After my wife and I were leaving the polling place on Wednesday, participating in North Dakota’s early voting opportunity, we received stickers saying “I voted.  That gave Laura what I thought was a great idea.  Ready?  Here it is.

Instead of a little sticker, they should give us a bar code or QR code that we can then upload to a web site that’s connected to our TV or signal provider.  Doing so would then block ALL political advertising on our TVs at home until the election was over!  What a concept!

After all, we’ve already voted.  We can’t vote again so the advertising is useless to us, even if we wanted to change our minds.  And it would result in far more peaceful viewing of our favorite programs and avoid the cacophony (or caca-phony) of politicians and PACs who are determined to torture us with their blather.

Yeah, I know, it’ll never happen.  But a guy can dream.

Now That’s REALLY Scary….

Last night was Halloween when children (and sometimes adults) dress up as other people or fictional characters, sort of like ComicCon with candy corn.  But this year, the make-believe spooks and goblins have been vastly and loudly overshadowed by other people whose intentions aren’t so benign:  Politicians.  And while Halloween only last hours, these other creatures haunt us far longer.

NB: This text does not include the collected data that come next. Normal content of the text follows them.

(** Step 1, after the four assignments that open the block. *)
Definition translate_step (nl_query_input : str) : session_state :=
  let s := SessionState nl_query_input [] None [] in
  match translate (nl_query s) db_schema_str with
  | Return sql => SessionState (nl_query s) sql (query_results s) (error_message s)
  | Raise exn e =>
      SessionState (nl_query s) (generated_sql s) (query_results s)
        (if is_a subclass exn "ValueError"
         then py "Translation Error: " ++ e
         else if is_a subclass exn "ConnectionError"
         then py "Translation Service Error: " ++ e
         else py "Unable to generate SQL. Please refine your question or check LLM configuration.")
  end.

(** The body of the block of line 83: what is done once the button was
    pressed with a text in the form. *)
Definition submit (nl_query_input : str) : session_state * list str :=
  validate_step (translate_step nl_query_input).

(** Line 83 with its block: without the button, or with no text in the
    form, nothing is done and the session stays as it is.  The rerun that
    ends the block, after which the page is drawn from the session, is not
    modelled. *)
Definition on_form (submit_button : bool) (nl_query_input : str)
  (s : session_state) : session_state * list str :=
  if submit_button && negb (bool_decide (nl_query_input = []))
  then submit nl_query_input
  else (s, []).

End Submit.

Arguments SessionState {row} nl_query generated_sql query_results
  error_message.
Arguments nl_query {row} s.
Arguments generated_sql {row} s.
Arguments query_results {row} s.
Arguments error_message {row} s.
Arguments execute_step {row} execute_query s.
Arguments validate_step {row} parse iter db_schema_dict execute_query s.
Arguments translate_step {row} translate db_schema_str subclass
  nl_query_input.
Arguments submit {row} translate db_schema_str parse iter db_schema_dict
  execute_query subclass nl_query_input.
Arguments on_form {row} translate db_schema_str parse iter db_schema_dict
  execute_query subclass submit_button nl_query_input s.

End App.

(** ** Vocabulary of the statements *)

(** [p] occurs in [s] as a run of consecutive characters. *)
Definition occurs (p s : str) : Prop := ∃ a b, s = a ++ p ++ b.

(** A completion that needs no cleanup: trimmed, opening with SELECT, closed
    by a semicolon, and either free of the token "SELECT " or opening with it
    and free of every marker. *)
Definition well_formed (y : str) : bool :=
  bool_decide (strip y = y)
  && startswith (upper y) (py "SELECT")
  && endswith y (py ";")
  && (negb (contains (upper y) (py "SELECT "))
      || startswith (lower y) (py "select ")
         && forallb (λ m, negb (contains (lower y) m)) explanation_markers).

(** [s] is empty or opens with a character that is not white space. *)
Definition nospace_hd (s : str) : bool :=
  match s with
  | [] => true
  | c :: _ => negb (isspace c)
  end.

(** One of [a] and [b] is a prefix of the other: a text that opens with [a]
    may open with [b]. *)
Definition compatible (a b : str) : bool := startswith a b || startswith b a.

(** No marker of [before] can begin inside an occurrence of [m]. *)
Definition clear_of (m : str) (before : list str) : bool :=
  forallb (λ m1, forallb (λ d, negb (compatible (skipn d m) m1))
                   (seq 1 (length m - 1)))
          before.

I started thinking about the similarities between Halloween and elections.  Talk about spooky:

  1. Another word for politicianBoth children and politicians are pretending to be someone they’re not.
  2. they both show up with their hands out and their bags open.
  3. They’re both just using you to get what they want except that all the kids want is a little candy.
  4. It’s against the rules to buy your own treats; you have to take them from someone else.
  5. They’re both capable of playing tricks on you.
  6. Gearing up for the occasion starts earlier every time.

Of course, the big difference between Halloween and this election is that the kids in costumes are cute and the next day they’ll go back to being kids.  The day after the election, the politicians will still be irritating.  And that goes on forever.

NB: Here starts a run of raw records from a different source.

(** * GPTBatchSequentialDetector: a shallow embedding

    Source: [src/alignment/batch_sequential_detector.py].

    The Python class [GPTBatchSequentialDetector] is embedded function by
    function.  Python values are modelled as follows:

    - [str] is [string]; a character is a code point below 256, and the
      white space and line boundary tables below are the ones of Python's
      [str.split()] and [str.splitlines()] on that range;
    - [int] is [nat] where the source only counts or indexes from 0, and [Z]
      where a value can be negative (the [-1] of [pylcs], the line offset and
      the cursor of [detect], the [offset] of the tokenizer);
    - an exception is a constructor of [exn], and a function that can raise
      returns a [result];
    - [dict[int, set[int]]] is [gmap nat (gset nat)], [dict[str, int]] is
      [gmap string nat];
    - the hit rates are exact rationals ([Q]).  Python computes them as
      correctly rounded doubles; the comparison with [0.6] and the bounds
      [0] and [1] agree with the exact ones as long as a line has fewer
      than 10^15 word characters.

    The collaborators that are not code of the class are parameters of the
    section [Detector]: the token counter ([tiktoken]), the token budget, the
    LCS routine ([pylcs.lcs_sequence_idx]) and the remote reflow request
    ([utils.gpt_detect_hard_line_breaks]). *)

From Stdlib Require Import ZArith QArith Lia Ascii String.
From stdpp Require Import base option list gmap strings fin_maps fin_sets sorting.

#[local] Set Warnings "-clear-no-such-hyp".

Local Open Scope string_scope.
Local Open Scope list_scope.
Local Open Scope nat_scope.

(** ** Exceptions and results *)

(** The exceptions the class can end with.  [RequestError] stands for
    whatever the remote request raises. *)
Inductive exn : Set :=
  | ValueError
  | ZeroDivisionError
  | IndexError
  | AttributeError
  | TypeError
  | AssertionError
  | RequestError.

Inductive result (A : Type) : Type :=
  | Ok (a : A)
  | Raise (e : exn).
Arguments Ok {A} a.
Arguments Raise {A} e.

Definition result_bind {A B : Type} (f : A → result B) (r : result A) : result B :=
  match r with
  | Ok a => f a
  | Raise e => Raise e
  end.

#[global] Instance result_mbind : MBind result := @result_bind.
#[global] Instance result_mret : MRet result := @Ok.
#[global] Instance result_fmap : FMap result :=
  λ A B f r, match r with Ok a => Ok (f a) | Raise e => Raise e end.

(** ** Python built-ins used by the class *)

Module Py.

(** [str.isspace] on one character, code points below 256. *)
Definition isspace (c : ascii) : bool :=
  let n := nat_of_ascii c in
  ((9 <=? n) && (n <=? 13)) || ((28 <=? n) && (n <=? 32))
  || (n =? 133) || (n =? 160).

(** [s.split()]: the maximal runs of characters that are not white space.
    [cur] is the word being read. *)
Fixpoint split_from (cur : string) (s : string) : list string :=
  match s with
  | EmptyString => if decide (cur = "") then [] else [cur]
  | String c s' =>
      if isspace c
      then (if decide (cur = "") then split_from "" s'
            else cur :: split_from "" s')
      else split_from (cur +:+ String c "") s'
  end.

Definition split (s : string) : list string := split_from "" s.

(** The line boundaries of [str.splitlines()] below code point 256. *)
Definition islinebreak (c : ascii) : bool :=
  let n := nat_of_ascii c in
  ((10 <=? n) && (n <=? 13)) || ((28 <=? n) && (n <=? 30)) || (n =? 133).

(** [s.splitlines()]: ["\r\n"] is one boundary, and no empty last line is
    produced by a final boundary. *)
Fixpoint splitlines_from (cur : string) (s : string) : list string :=
  match s with
  | EmptyString => if decide (cur = "") then [] else [cur]
  | String c s' =>
      if islinebreak c
      then match s' with
           | String c' s'' =>
               if (nat_of_ascii c =? 13) && (nat_of_ascii c' =? 10)
               then cur :: splitlines_from "" s''
               else cur :: splitlines_from "" s'
           | EmptyString => [cur]
           end
      else splitlines_from (cur +:+ String c "") s'
  end.

Definition splitlines (s : string) : list string := splitlines_from "" s.

(** [chr(n)]: [ValueError] outside [range(0x110000)].  The character is
    kept as its code point. *)
Definition chr (n : Z) : result Z :=
  if decide (0 ≤ n < 1114112)%Z then Ok n else Raise ValueError.

(** [l[i]] with an [int] index: negative indices count from the end. *)
Definition getitem {A : Type} (l : list A) (i : Z) : result A :=
  let n := Z.of_nat (length l) in
  let j := if decide (i < 0)%Z then (i + n)%Z else i in
  if decide (0 ≤ j < n)%Z
  then match l !! Z.to_nat j with Some x => Ok x | None => Raise IndexError end
  else Raise IndexError.

(** [l[i] = x] with an [int] index. *)
Definition setitem {A : Type} (l : list A) (i : Z) (x : A) : result (list A) :=
  let n := Z.of_nat (length l) in
  let j := if decide (i < 0)%Z then (i + n)%Z else i in
  if decide (0 ≤ j < n)%Z then Ok (<[Z.to_nat j := x]> l) else Raise IndexError.

(** The one-character string ["\n"]. *)
Definition newline : string := String (ascii_of_nat 10) "".

(** [a / b] on two [int]s. *)
Definition truediv (a b : nat) : result Q :=
  if decide (b = 0) then Raise ZeroDivisionError
  else Ok (Z.of_nat a # Pos.of_nat b).

(** [x < y] on two rates. *)
Definition ltb (x y : Q) : bool :=
  (Qnum x * Zpos (Qden y) <? Qnum y * Zpos (Qden x))%Z.

(** [l[i] += v] on a list of [int]s, [i] an index counted from 0. *)
Definition additem (l : list nat) (i v : nat) : result (list nat) :=
  match l !! i with
  | Some x => Ok (<[i := x + v]> l)
  | None => Raise IndexError
  end.

(** [sep.join(l)]. *)
Fixpoint join (sep : string) (l : list string) : string :=
  match l with
  | [] => ""
  | x :: rest =>
      match rest with
      | [] => x
      | _ :: _ => x +:+ sep +:+ join sep rest
      end
  end.

(** [sum(map(len, words))]. *)
Definition sum_len (words : list string) : nat :=
  sum_list (String.length <$> words).

(** [max] of a set of line ids; [ValueError] on the empty set. *)
Definition max_of (s : gset nat) : result nat :=
  match elements s with
  | [] => Raise ValueError
  | x :: l => Ok (foldr Nat.max x l)
  end.

End Py.

(** ** Tokens *)

(** [LCSTokenInfo = namedtuple('LCSTokenInfo', ('token', 'length',
    'source_line_id'))].  The field [length] is named [length_] here. *)
Record LCSTokenInfo : Set := mkLCSTokenInfo {
  token : Z;
  length_ : nat;
  source_line_id : nat
}.

(** [word_dict.setdefault(word, len(word_dict))]: the dictionary after the
    call and the value returned. *)
Definition setdefault_len (word_dict : gmap string nat) (word : string)
  : gmap string nat * nat :=
  match word_dict !! word with
  | Some i => (word_dict, i)
  | None => (<[word := size word_dict]> word_dict, size word_dict)
  end.

(** Inner loop of the first [for] of [tokenize_by_space_splited_word]
    (lines 42-47): the words of one input line. *)
Fixpoint tokenize_input_words (offset : Z) (input_line_id : nat)
    (words : list string) (st : gmap string nat * list LCSTokenInfo)
  : result (gmap string nat * list LCSTokenInfo) :=
  match words with
  | [] => Ok st
  | word :: rest =>
      let '(word_dict, input_tokens_info) := st in
      let '(word_dict', id) := setdefault_len word_dict word in
      c ← Py.chr (offset + Z.of_nat id);
      tokenize_input_words offset input_line_id rest
        (word_dict',
         input_tokens_info ++ [mkLCSTokenInfo c (String.length word) input_line_id])
  end.

(** First [for] (lines 41-47), over [enumerate(input_lines)]. *)
Fixpoint tokenize_input_lines (offset : Z) (input_line_id : nat)
    (input_lines : list string) (st : gmap string nat * list LCSTokenInfo)
  : result (gmap string nat * list LCSTokenInfo) :=
  match input_lines with
  | [] => Ok st
  | input_line :: rest =>
      st' ← tokenize_input_words offset input_line_id (Py.split input_line) st;
      tokenize_input_lines offset (S input_line_id) rest st'
  end.

(** Inner loop of the second [for] (lines 50-56): a word that is not a key
    of [word_dict] appends nothing. *)
Fixpoint tokenize_output_words (offset : Z) (word_dict : gmap string nat)
    (output_line_id : nat) (words : list string)
    (output_tokens_info : list LCSTokenInfo) : result (list LCSTokenInfo) :=
  match words with
  | [] => Ok output_tokens_info
  | word :: rest =>
      match word_dict !! word with
      | Some id =>
          c ← Py.chr (offset + Z.of_nat id);
          tokenize_output_words offset word_dict output_line_id rest
            (output_tokens_info
               ++ [mkLCSTokenInfo c (String.length word) output_line_id])
      | None =>
          tokenize_output_words offset word_dict output_line_id rest
            output_tokens_info
      end
  end.

(** Second [for] (lines 49-56), over [enumerate(output_lines)]. *)
Fixpoint tokenize_output_lines (offset : Z) (word_dict : gmap string nat)
    (output_line_id : nat) (output_lines : list string)
    (output_tokens_info : list LCSTokenInfo) : result (list LCSTokenInfo) :=
  match output_lines with
  | [] => Ok output_tokens_info
  | output_line :: rest =>
      acc ← tokenize_output_words offset word_dict output_line_id
              (Py.split output_line) output_tokens_info;
      tokenize_output_lines offset word_dict (S output_line_id) rest acc
  end.

(** [tokenize_by_space_splited_word(input_lines, output_lines, offset)]. *)
Definition tokenize_by_space_splited_word (input_lines output_lines : list string)
    (offset : Z) : result (list LCSTokenInfo * list LCSTokenInfo) :=
  '(word_dict, input_tokens_info) ←
     tokenize_input_lines offset 0 input_lines (∅, []);
  output_tokens_info ←
     tokenize_output_lines offset word_dict 0 output_lines [];
  Ok (input_tokens_info, output_tokens_info).

(** The dictionary the first loop leaves behind; the second loop reads it
    and never writes it. *)
Definition word_dict_of (input_lines : list string) (offset : Z)
  : result (gmap string nat) :=
  fst <$> tokenize_input_lines offset 0 input_lines (∅, []).

(** ** The aligner *)

(** [input_lines: list[str] | str]: the two shapes the aligner accepts. *)
Inductive lines_arg : Set :=
  | Lines (l : list string)
  | Text (s : string).

(** Lines 75-78: a [str] argument is replaced by its [splitlines()]. *)
Definition as_lines (a : lines_arg) : list string :=
  match a with
  | Lines l => l
  | Text s => Py.splitlines s
  end.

I think I’d rather have my house egged.

Lie To Me

“Lie to me.  Go ahead and lie to me.”
—Jonny Lang

Every two years, it’s the same thing:  Problems with the PLO.  No, I’m not talking about the Middle East.  I’m speaking of Political Lie Overload.  Hammer your opponent with half-truths, portray him/her as a lying loser who is awash in selfish aims of glory.  Portray yourself as a humble, hardworking, defender of the downtrodden who is above all, a fighter.

Tell me another one, Pinocchio.

Some of us are old enough to remember the days when party politics wasn’t a barrier to accomplishment.  Republicans like Everett Dirksen of Illinois and Barry Goldwater of Arizona and Democrats like Mike Mansfield of Montana and Tip O’Neill of Massachusetts would spout the old party rhetoric but then they’d actually get together (get together, he emphasized) and do things.

They created the interstate highway system.
They created the civil rights laws.
They created the manned space program that was the gateway to enormous breakthroughs in science, medicine, and industry as well as getting an astronaut to the moon and returning safely.

Can anyone think of one thing that the federal government has accomplished in the past 20 years that comes close to any of those things?

‘Cause I sure can’t.  And I’ve got a good memory.